Now for the cookies. Er, I mean goal 3. I've actually done better than I thought with this one. Most days anyway. Minus last week when I made chocolate chip cookies. Urgh! Those darn cookies were so soft and delicious. Oh the shame! I don't even want to admit I ate at least two dozen cookies myself in the span of two days. But they looked so sad in the bag not being eaten. I had to. For the cookies.


I stopped making lunches at night to break my bad habit of snacking on everything. That helped immensely, but poor Jeff went to work without a lunch a lot more than normal. Food is still up and down for me. Some nights I do terrible and snack away while packing lunches. Other days I don't snack at all. Maybe someday I'll work up the courage to start a food journal and ensure we get all our fruits and veggies in. Food will always be hard for me though. I have some terrible past issues with food that I'm not quite ready to divulge here but I promised myself and my Heavenly Father that I wouldn't obsess over food like that ever again. As you might imagine that struggle has also had quite the opposite effect on me at times.

Which brings me to goal 4. I have not taken any measurements. I have no idea how much I weigh or how thick any parts of my are. I really don't want to know either. Again, from some of my past issues. What I want is to feel better in my clothes. To see some muscles and feel them as I'm walking and running. I must admit, the past week or so, I've been thinking "when do I get to see some of the results of sacrificing sleep for exercise?" Oh well. I'm trying to stay positive and tell myself, even if I'm never the size I was in high school (heck, I'd take my first year of marriage), I'm doing something that is healthy for my body and mind. Plus, my guilt for not exercising has dropped significantly!

As for the bonus goals. I did buy some sports bras. And after my mud race, I'll definitely have to buy some new running shoes.

Now if I could just muster up enough self-confidence and commitment to set some other personal goals to boost my parenting skills and spiritual health. I really need a lot of work.

Sunday, July 8, 2012

Gift-less


So... Jeff's present is lost in the mail somewhere.

And today is his birthday.

That meant, I had to do something to make up for having no gift.

Like letting him sleep in until 11 a.m. this morning.

Bringing him breakfast in bed... a doughnut (with a candle in it). Which Cole and I picked up yesterday from Krispie Kreme at Jeff's request.



Trying my hardest to not completely lose it before church, given Pearl's constant screaming, tantrum throwing, crying, sassying, and more screaming.

Making the world's best dinner rolls.


Grilling the most delicious meat wrapped in bacon skewers (bacon-wrapped teriyaki chicken skewers) Ok, so Jeff actually manned the grill but I did all the assembly.

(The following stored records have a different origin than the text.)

Definition enrolledCount (stats : gmap Z ClassStats.t) (c : Classroom.t) : Z :=
  Z.of_nat (length (ClassStats.enrolled (statsFor stats c))).

End Forecast.
End Engine.

(** ** Record validation (shared/schema.ts) *)

(** A request body, as [express.json()] hands it to the route. *)
#[warnings="-register-all"]
Inductive json :=
  | JNull
  | JBool (b : bool)
  | JInt (n : Z)          (* a number without fractional part *)
  | JFraction             (* any other number *)
  | JString (s : string)
  | JArray (items : list json)
  | JObject (fields : list (string * json)).

(** [body[key]]: of duplicate keys [JSON.parse] keeps the last. *)
Definition field (key : string) (fields : list (string * json)) : option json :=
  snd <$> find (λ kv, bool_decide (fst kv = key)) (reverse fields).

Module InsertClassroom.
Record t := mk {
  name : string;
  color : string;
  minAgeMonths : Z;
  maxAgeMonths : Z;
  capacity : Z;
  ratio : string
}.
End InsertClassroom.

(** [Partial<InsertClassroom>]: [None] for a key that is not set. *)
Module ClassroomPatch.
Record t := mk {
  name : option string;
  color : option string;
  minAgeMonths : option Z;
  maxAgeMonths : option Z;
  capacity : option Z;
  ratio : option string
}.
Definition empty : t := mk None None None None None None.
Definition is_empty (p : t) : bool :=
  match p with
  | mk None None None None None None => true
  | _ => false
  end.
End ClassroomPatch.

(** What [createInsertSchema] derives for a [text(..).notNull()] column: a string. *)
Definition text_column (v : json) : option string :=
  match v with JString s => Some s | _ => None end.

(** A number that passed the schema of an [integer] column: a 4-byte
    integer, or a number that the column does not take (a fraction, or an
    integer outside of the range of a 4-byte integer). *)
Inductive number :=
  | Int4 (n : Z)
  | NotInt4.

And then forcing him to eat some veggies... baked asparagus drizzled with olive oil and salt and pepper.
 


Oh, and just so everyone knows, I did offer to make a German chocolate cake but Jeff told me he couldn't eat an entire cake himself so not to worry about it.

I think I succeeded. That, or he has extremely low expectations for his birthday.


A bit of a side note. We have an addiction to the T.V. show Master Chef. The past few nights, Pearl's told me that we're playing Master Chef and I'm the cook who might get sent home. Somehow she's still in the show but has threatened that I'm getting sent home. But after his birthday feast, Jeff told her no way was I getting sent home.